● **REQUIRED ACTION**
I need the lines below from the one with "if (s =? t)%nat then" down to the one with "(** Leading axes" reproduced exactly, both ends included, and nothing else.

━━━ PROVIDED RECORDS

(** * optemcee.run_mcmc: driving a tempered ensemble sampler

    A shallow embedding of [topics/evidence-calculation/optemcee.py].
    The file holds one function, [run_mcmc], which allocates three dense
    arrays with [np.zeros], opens a [tqdm] progress bar, iterates
    [sampler.sample(p0, thin_by=thin)], stores each result in the slot
    [index] of the three arrays and leaves the loop once [index >= nsteps].

    The model keeps what the function can observe or cause:
    - NumPy arrays as a shape and a row-major buffer of binary64 values;
    - Python exceptions as an error outcome;
    - the sampler as an object whose attributes may be missing and whose
      [sample] method gives an iterator, driven by [next];
    - the calls that leave the function ([np.zeros], [tqdm], [sample],
      [next], [pbar.update], [pbar.close]) as a chronological trace. *)

From Stdlib Require Import String.
From Stdlib Require Import List ZArith Lia Bool Arith.
From Stdlib Require Import Floats.PrimFloat.
Import ListNotations.

Local Open Scope Z_scope.

(** ** Exceptions and outcomes *)

Inductive exn : Type :=
| AttributeError (attr : string)
| ValueError (msg : string)
| IndexError (msg : string)
| Exception (msg : string).

(** What a NumPy operation or a method of the sampler gives: a value
    or an exception. *)
Inductive result (A : Type) : Type :=
| Ok (a : A)
| Err (e : exn).

Arguments Ok {A} a.
Arguments Err {A} e.

(** How a run of [run_mcmc] ends: it returns, it lets an exception
    out, or the model has used up its fuel. *)
Inductive outcome (A : Type) : Type :=
| Returns (a : A)
| Raises (e : exn)
| OutOfFuel.

Arguments Returns {A} a.
Arguments Raises {A} e.
Arguments OutOfFuel {A}.

(** ** NumPy arrays *)

Module Np.

(** A dense array of [float64]: its shape and its buffer in row-major
    (C) order. *)
Record ndarray : Type := mk_ndarray {
  shape : list nat;
  data : list float
}.

Definition prod (sh : list nat) : nat := fold_right Nat.mul 1%nat sh.

(** The buffer has as many elements as the shape says. *)
Definition wf (a : ndarray) : Prop := length (data a) = prod (shape a).

(** [np.size(a)]. *)
Definition size (a : ndarray) : Z := Z.of_nat (prod (shape a)).

(** [np.zeros(dims)] on a tuple of Python integers: NumPy refuses a
    negative dimension with a [ValueError].  NumPy also refuses an
    array whose size in bytes does not fit a C integer, and fails when
    the memory is not there; these two refusals depend on the machine
    and are left out, so what is proved of allocated arrays is proved
    of runs in which NumPy can allocate them. *)
Definition zeros (dims : list Z) : result ndarray :=
  if existsb (fun d => d <? 0) dims
  then Err (ValueError "negative dimensions are not allowed")
  else let sh := map Z.to_nat dims in
       Ok (mk_ndarray sh (repeat 0%float (prod sh))).

(** [chunks sz n d]: the first [n] consecutive blocks of [sz] elements
    of [d]. *)
Fixpoint chunks (sz n : nat) (d : list float) : list (list float) :=
  match n with
  | O => []
  | S n' => firstn sz d :: chunks sz n' (skipn sz d)
  end.

Fixpoint sequence_opt {A} (l : list (option A)) : option (list A) :=
  match l with
  | [] => Some []
  | None :: _ => None
  | Some a :: l' =>
      match sequence_opt l' with
      | Some r => Some (a :: r)
      | None => None
      end
  end.

(** Two shapes of one rank are compatible when, along each axis, the
    extents agree or the extent of the source is 1. *)
Fixpoint compatible (src tgt : list nat) : bool :=
  match src, tgt with
  | [], [] => true
  | s :: src', t :: tgt' =>
      ((s =? t)%nat || (s =? 1)%nat) && compatible src' tgt'
  | _, _ => false
  end.

(** Broadcasting of a buffer of shape [src] to the shape [tgt] of the
    same rank: along each axis the extents agree, or the source extent
    is 1 and its block is repeated.  The remaining axes are compared
    also when an extent is 0 and there is no block to copy. *)
Fixpoint bcast (src tgt : list nat) (d : list float) : option (list float) :=
  match src, tgt with
  | [], [] => Some d
  | s :: src', t :: tgt' =>
      if (s =? t)%nat then
        if compatible src' tgt' then
          option_map (@concat float)
            (sequence_opt (map (bcast src' tgt') (chunks (prod src') s d)))
        else None
      else if (s =? 1)%nat then
        option_map (fun b => concat (repeat b t)) (bcast src' tgt' d)
      else None
  | _, _ => None
  end.

(** Leading axes of extent 1 that the value has beyond the rank of the
    target are dropped by an assignment. *)
Fixpoint strip_ones (k : nat) (sh : list nat) : option (list nat) :=
  match k with
  | O => Some sh
  | S k' =>
      match sh with
      | 1%nat :: sh' => strip_ones k' sh'
      | _ => None
      end
  end.

(** The value's shape brought to the rank of the target: padded with
    leading ones when shorter, stripped of leading ones when longer. *)
Definition align (src tgt : list nat) : option (list nat) :=
  if (length src <=? length tgt)%nat
  then Some (repeat 1%nat (length tgt - length src) ++ src)
  else strip_ones (length src - length tgt) src.

Definition broadcast_to (v : ndarray) (tgt : list nat) : option (list float) :=
  match align (shape v) tgt with
  | Some src => bcast src tgt (data v)
  | None => None
  end.

(** [splice d off blk]: the buffer [d] with the block [blk] written at
    offset [off]. *)
Definition splice (d : list float) (off : nat) (blk : list float) : list float :=
  firstn off d ++ blk ++ skipn (off + length blk) d.

(** The array [a] with the buffer [blk] in slot [i] of its first axis. *)
Definition put_slot (a : ndarray) (i : nat) (blk : list float) : ndarray :=
  mk_ndarray (shape a) (splice (data a) (i * prod (tl (shape a))) blk).

(** [a[i]] as a flat buffer: slot [i] of the first axis. *)
Definition get_slot (a : ndarray) (i : nat) : list float :=
  let sz := prod (tl (shape a)) in
  firstn sz (skipn (i * sz) (data a)).

(** [a[index, :, ..., :] = v] with one slice per remaining axis: the
    index is checked against the first axis (a negative index counts
    from the end), then [v] is broadcast to the shape of the slot. *)
Definition setitem (a : ndarray) (index : Z) (v : ndarray) : result ndarray :=
  match shape a with
  | [] => Err (IndexError "too many indices for array")
  | n :: sub =>
      if (index <? - Z.of_nat n) || (Z.of_nat n <=? index)
      then Err (IndexError "index is out of bounds for axis 0")
      else
        let i := Z.to_nat (if index <? 0 then index + Z.of_nat n else index) in
        match broadcast_to v sub with
        | None => Err (ValueError "could not broadcast input array")
        | Some blk => Ok (put_slot a i blk)
        end
  end.

End Np.

Import Np.

(** ** The sampler *)

(** What one step of the sampler yields: [result.x], [result.logl] and
    [result.logP]. *)
Record StepResult : Type := mk_result {
  x : ndarray;
  logl : ndarray;
  logP : ndarray
}.

(** What [next] on the iterator of [sampler.sample] does: it yields a
    result and moves on, ends the iteration, or raises. *)
Inductive pull (G : Type) : Type :=
| PYield (r : StepResult) (g : G)
| PStop
| PRaise (e : exn).

Arguments PYield {G} r g.
Arguments PStop {G}.
Arguments PRaise {G} e.

(** The sampler object.  An attribute that the object does not have is
    [None]; [ntemps] is an attribute that samplers carry and that
    [run_mcmc] never reads.  [sample p0 thin] is the call
    [sampler.sample(p0, thin_by=thin)], which may raise before it gives
    an iterator. *)
Record Sampler : Type := mk_sampler {
  betas : option ndarray;
  ntemps : option Z;
  nwalkers : option Z;
  ndim : option Z;
  gen : Type;
  sample : ndarray -> Z -> result gen;
  next : gen -> pull gen
}.

(** ** Trace of the calls made by [run_mcmc] *)

Inductive pulled : Type :=
| Yielded (r : StepResult)
| Exhausted
| Failed (e : exn).

Inductive event : Type :=
| EvZeros (dims : list Z)             (* np.zeros(dims) gave an array *)
| EvTqdm (total : Z)                  (* pbar = tqdm(total=total) *)
| EvSample (p0 : ndarray) (thin : Z)  (* sampler.sample(p0, thin_by=thin) *)
| EvNext (o : pulled)                 (* next() on the iterator, and what it did *)
| EvUpdate (n : Z)                    (* pbar.update(n) *)
| EvClose.                            (* pbar.close() *)

(** ** A trace-and-exception monad *)

Definition M (A : Type) : Type := (list event * outcome A)%type.

Definition ret {A} (a : A) : M A := ([], Returns a).

Definition bind {A B} (m : M A) (f : A -> M B) : M B :=
  match m with
  | (l, Returns a) => let (l', o) := f a in (l ++ l', o)
  | (l, Raises e) => (l, Raises e)
  | (l, OutOfFuel) => (l, OutOfFuel)
  end.

Definition emit (e : event) : M unit := ([e], Returns tt).
Definition throw {A} (e : exn) : M A := ([], Raises e).
Definition out_of_fuel {A} : M A := ([], OutOfFuel).

Definition lift {A} (r : result A) : M A :=
  match r with
  | Ok a => ret a
  | Err e => throw e
  end.

Notation "x <- m ;; k" := (bind m (fun x => k))
  (at level 61, m at next level, right associativity).
Notation "m ;;; k" := (bind m (fun _ => k))
  (at level 61, right associativity).

(** [obj.attr] on an object that may lack the attribute. *)
Definition getattr {A} (name : string) (v : option A) : M A :=
  match v with
  | Some a => ret a
  | None => throw (AttributeError name)
  end.

Definition np_zeros (dims : list Z) : M ndarray :=
  a <- lift (zeros dims) ;;
  emit (EvZeros dims) ;;;
  ret a.

Definition call_sample (s : Sampler) (p0 : ndarray) (thin : Z) : M (gen s) :=
  emit (EvSample p0 thin) ;;;
  lift (sample s p0 thin).

(** ** run_mcmc *)

Definition arrays : Type := (ndarray * ndarray * ndarray)%type.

━━━━━━

● **EXERCISE OUTPUT**
      if (s =? t)%nat then
        if compatible src' tgt' then
          option_map (@concat float)
            (sequence_opt (map (bcast src' tgt') (chunks (prod src') s d)))
        else None
      else if (s =? 1)%nat then
        option_map (fun b => concat (repeat b t)) (bcast src' tgt' d)
      else None
  | _, _ => None
  end.

(** Leading axes of extent 1 that the value has beyond the rank of the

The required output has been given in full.